## Saved entries:
Definition resetPassword (ev : event) : M response :=
  try_catch
    (body <- parse_body ev;;
     destructure body;;;
     if (negb (truthy_field body "email") && negb (truthy_field body "phone_number"))
        || negb (truthy_field body "confirmationCode")
        || negb (truthy_field body "newPassword") then
       ret (errorResponse 400
              "Missing required fields: (email or phone_number), confirmationCode, newPassword"
              None)
     else if truthy_field body "email" && truthy_field body "phone_number" then
       ret (errorResponse 400 "Provide either email or phone_number, not both" None)
     else
       problem <- password_problem (default VNull (Js.prop body "newPassword"));;
       match problem with
       | Some reason => ret (errorResponse 400 reason None)
       | None =>
           clientId <- getenv "USER_POOL_CLIENT_ID";;
           codeText <- toString_method (default VNull (Js.prop body "confirmationCode"));;
           cognito "confirmForgotPassword"
             (literal [("ClientId", str clientId);
                       ("Username", login_name body);
                       ("ConfirmationCode", Some (VStr codeText));
                       ("Password", Js.prop body "newPassword")]);;;
           ret (successResponse 200
                  [("success", VBool true);
                   ("message",
                    VStr "Password reset successfully. You can now login with your new password.")])
       end)
    (fun error =>
       if bool_decide (code error = Some "UserNotFoundException") then
         ret (errorResponse 404 "Email or phone number not registered" None)
       else if bool_decide (code error = Some "CodeMismatchException") then
         ret (errorResponse 400 "Invalid or expired reset code" None)
       else if bool_decide (code error = Some "ExpiredCodeException") then
         ret (errorResponse 400 "Reset code has expired. Please request a new one." None)
       else if bool_decide (code error = Some "InvalidPasswordException") then
         ret (errorResponse 400 "Password does not meet requirements" None)
       else if bool_decide (code error = Some "InvalidParameterException") then
         ret (errorResponse 400 "Invalid parameters" (Some (message error)))
       else if bool_decide (code error = Some "LimitExceededException") then
         ret (errorResponse 429 "Too many attempts. Please try again later." None)
       else ret (errorResponse 500 "Password reset failed" (Some (message error)))).

End PasswordRules.

End Auth.

(** ** The legacy task handlers (createTask.js, getTasks.js and the
    first file of src/unnamed/part_001) *)

Module Tasks.
Import Runtime Http.
Open Scope js_scope.

(** [JSON.parse(event.body)], outside any [try]: an absent body is
    [null], which parses to [null]. *)
Definition parse_raw (ev : event) : M value :=
  match JSON.parse (default "null" (body ev)) with
  | Some v => ret v
  | None => throw (SyntaxError "Unexpected token in JSON")
  end.

Definition plain (status : Z) (text : string) : response :=
  {| statusCode := status; headers := []; payload := text |}.

Definition failed (err : error) : response :=
  plain 500 (JSON.stringify (VObj (enumerable err))).

Definition createTask (ev : event) : M response :=
  data <- parse_raw ev;;
  try_catch
    (id <- member data "id";;
     Dynamo.put_new TASKS_TABLE
       (literal [("id", id);
                 ("title", Js.prop data "title");
                 ("description", Js.prop data "description")]);;;
     ret (plain 200 (JSON.stringify data)))
    (fun err => ret (failed err)).

Definition getTasks (ev : event) : M response :=
  try_catch
    (data <- Dynamo.scan TASKS_TABLE None None None;;
     let n := VNum (Z.of_nat (length (Dynamo.Items data))) in
     ret (plain 200
            (JSON.stringify
               (VObj [("Items", VArr (map VObj (Dynamo.Items data)));
                      ("Count", n); ("ScannedCount", n)]))))
    (fun err => ret (failed err)).

(** [Number.parseInt(event.pathParameters?.id)] *)
Definition task_id (ev : event) : option Z :=
  match pathParameters ev with
  | Some m => parseInt (default "undefined" (m !! "id"))
  | None => parseInt "undefined"
  end.

Definition updateTask (ev : event) : M response :=
  let id := task_id ev in
  data <- parse_raw ev;;
  try_catch
    (title <- member data "title";;
     match title, Js.prop data "description" with
     | Some t, Some d =>
         Dynamo.update TASKS_TABLE (VNum <$> id)
           [("title", Dynamo.Val t); ("description", Dynamo.Val d)] true;;;
         ret (plain 200 (JSON.stringify data))
     | _, _ =>
         throw (Dynamo.ValidationException
                  "An expression attribute value used in expression is not defined")
     end)
    (fun err => ret (failed err)).

End Tasks.

(** ** The HTTP surface: one entry per exported handler *)

Module Api.
Import Runtime Http.

Inductive endpoint :=
| createUser | getUserById | getUserByUsername | updateUser | deleteUser
| listUsers | incrementUserView | addWorkExperience | addPortfolioItem
| addConnection | searchUsers
| createJob | getJobById | listJobs | updateJob | deleteJob | applyForJob
| getJobApplications | updateApplicationStatus | incrementJobView
| addDocument | removeDocument | getUserApplications | searchJobs
| signUp | signIn | confirmSignUp | resendConfirmationCode
| adminConfirmUser | forgotPassword | resetPassword
| createTask | getTasks | updateTask.

Definition handler (string_below : string -> Z -> bool) (e : endpoint)
    : event -> M response :=
  match e with
  | createUser => Users.createUser
  | getUserById => Users.getUserById
  | getUserByUsername => Users.getUserByUsername
  | updateUser => Users.updateUser
  | deleteUser => Users.deleteUser
  | listUsers => Users.listUsers
  | incrementUserView => Users.incrementUserView
  | addWorkExperience => Users.addWorkExperience
  | addPortfolioItem => Users.addPortfolioItem
  | addConnection => Users.addConnection
  | searchUsers => Users.searchUsers
  | createJob => Casting.createJob
  | getJobById => Casting.getJobById
  | listJobs => Casting.listJobs
  | updateJob => Casting.updateJob
  | deleteJob => Casting.deleteJob
  | applyForJob => Casting.applyForJob
  | getJobApplications => Casting.getJobApplications
  | updateApplicationStatus => Casting.updateApplicationStatus
  | incrementJobView => Casting.incrementJobView
  | addDocument => Casting.addDocument
  | removeDocument => Casting.removeDocument
  | getUserApplications => Casting.getUserApplications
  | searchJobs => Casting.searchJobs
  | signUp => Auth.signUp string_below
  | signIn => Auth.signIn
  | confirmSignUp => Auth.confirmSignUp
  | resendConfirmationCode => Auth.resendConfirmationCode
  | adminConfirmUser => Auth.adminConfirmUser
  | forgotPassword => Auth.forgotPassword
  | resetPassword => Auth.resetPassword string_below
  | createTask => Tasks.createTask
  | getTasks => Tasks.getTasks
  | updateTask => Tasks.updateTask
  end.

(** The task handlers predate the response helpers. *)
Definition legacy (e : endpoint) : bool :=
  match e with
  | createTask | getTasks | updateTask => true
  | _ => false
  end.

(** The handlers that only read answer without a message. *)
Definition announces (e : endpoint) : bool :=
  match e with
  | getUserById | getUserByUsername | listUsers | searchUsers
  | getJobById | listJobs | getJobApplications | getUserApplications | searchJobs
  | createTask | getTasks | updateTask => false
  | _ => true
  end.







(** *** The response envelope *)

Definition cors (r : response) : Prop :=
  Js.obj_get "Access-Control-Allow-Origin" (headers r) = Some (VStr "*") /\
  Js.obj_get "Access-Control-Allow-Credentials" (headers r) = Some (VBool true).

(** [{success: true, message?, ...payload}] *)
Definition success_body (with_message : bool) (r : response) : Prop :=
  exists b : obj,
    payload r = JSON.stringify (VObj b) /\
    Js.obj_get "success" b = Some (VBool true) /\
    (with_message = true -> exists m, Js.obj_get "message" b = Some (VStr m)).

(** [{success: false, message, details?}] *)
Definition failure_body (r : response) : Prop :=
  exists (msg : string) (details : option string),
    payload r = JSON.stringify (VObj (error_body msg details)).

Definition enveloped (with_message : bool) (r : response) : Prop :=
  cors r /\
  ((200 <= statusCode r < 300)%Z /\ success_body with_message r
   \/ (400 <= statusCode r)%Z /\ failure_body r).

End Api.

(** ** Sample worlds and requests *)

Module Examples.
Import Runtime Http.

Definition quoted (s : string) : string :=
  String Text.dquote (s ++ String Text.dquote "").

(** A world with empty tables in which nothing fails: the n-th uuid
    is uuid-n, the clock reads the tick. *)
Definition quiet : World :=
  {| users := ∅; casting := ∅; tasks := ∅; ticks := 0;
     uuid_at := fun n => "uuid-" ++ JSON.digits (N.of_nat n);
     time_at := fun n => "2024-01-01T00:00:00." ++ JSON.digits (N.of_nat n) ++ "Z";
     fault_at := fun _ => None;
     cognito_at := fun _ _ _ => Ok (VObj []);
     process_env := ∅ |}.

Definition with_users (m : gmap scalar obj) (w : World) : World := set_rows USERS_TABLE m w.
Definition with_jobs (m : gmap scalar obj) (w : World) : World := set_rows CASTING_TABLE m w.

Definition request (ps : list (string * string)) (text : string) : event :=
  {| pathParameters := Some (list_to_map ps);
     queryStringParameters := None;
     body := Some text |}.

Definition ann : obj :=
  [("userId", VStr "u1"); ("username", VStr "ann");
   ("basicDetails", VObj [("firstName", VStr "Ann"); ("city", VStr "Pune")]);
   ("updatedAt", VStr "2023-12-31T00:00:00.000Z")].

Definition one_user : World := with_users {[ KS "u1" := ann ]} quiet.

Definition job7 : obj :=
  [("jobId", VStr "j7"); ("jobTitle", VStr "Lead");
   ("appliedBy", VArr [VObj [("userId", VStr "u1"); ("appId", VStr "a1"); ("avatarUrl", VStr "")]]);
   ("documents", VArr [VObj [("id", VStr "d1"); ("url", VStr "x"); ("type", VStr "pdf")]]);
   ("updatedAt", VStr "2023-12-31T00:00:00.000Z")].

Definition one_job : World := with_jobs {[ KS "j7" := job7 ]} quiet.



(** A job record that was never given a documents list: what
    incrementJobView leaves when it is called for an id that names no
    job. *)
Definition viewed : World :=
  snd (Casting.incrementJobView (request [("jobId", "j9")] "") quiet).

Definition bare_job : obj :=
  [("jobId", VStr "j9"); ("view", VNum 1); ("updatedAt", VStr "2024-01-01T00:00:00.0Z")].

(** [{"url":"s3://script","type":"script"}] *)
Definition script : string :=
  "{" ++ quoted "url" ++ ":" ++ quoted "s3://script" ++ ","
      ++ quoted "type" ++ ":" ++ quoted "script" ++ "}".

(** [{"id":1,"title":"t"}] *)
Definition task : string :=
  "{" ++ quoted "id" ++ ":1," ++ quoted "title" ++ ":" ++ quoted "t" ++ "}".





Definition never_below : string -> Z -> bool := fun _ _ => false.

End Examples.

(** ** Further samples and the predicates of the later facts *)

Module Samples.
Import Runtime Http Examples.

Definition bob : obj :=
  [("userId", VStr "u2"); ("username", VStr "bob"); ("view", VNum 4)].

Definition two_users : World := with_users {[ KS "u1" := ann; KS "u2" := bob ]} quiet.

(** [{"username":"bob"}] *)
Definition rename_to_bob : string := "{" ++ quoted "username" ++ ":" ++ quoted "bob" ++ "}".
End Samples.

Module FrameDefs.
Import Runtime Http Api.

(** [m] leaves the table [t] as it is, however it ends. *)
Definition keeps {A} (t : table) (m : M A) : Prop :=
  forall w, rows t (snd (m w)) = rows t w.

Definition same_tables (w w' : World) : Prop :=
  users w' = users w /\ casting w' = casting w /\ tasks w' = tasks w.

## WORK TO COMPLETE:
In the records above, find each line that mentions the string "pathParameters", then copy it.

## EXERCISE ANSWER:
(** [Number.parseInt(event.pathParameters?.id)] *)
  match pathParameters ev with
  {| pathParameters := Some (list_to_map ps);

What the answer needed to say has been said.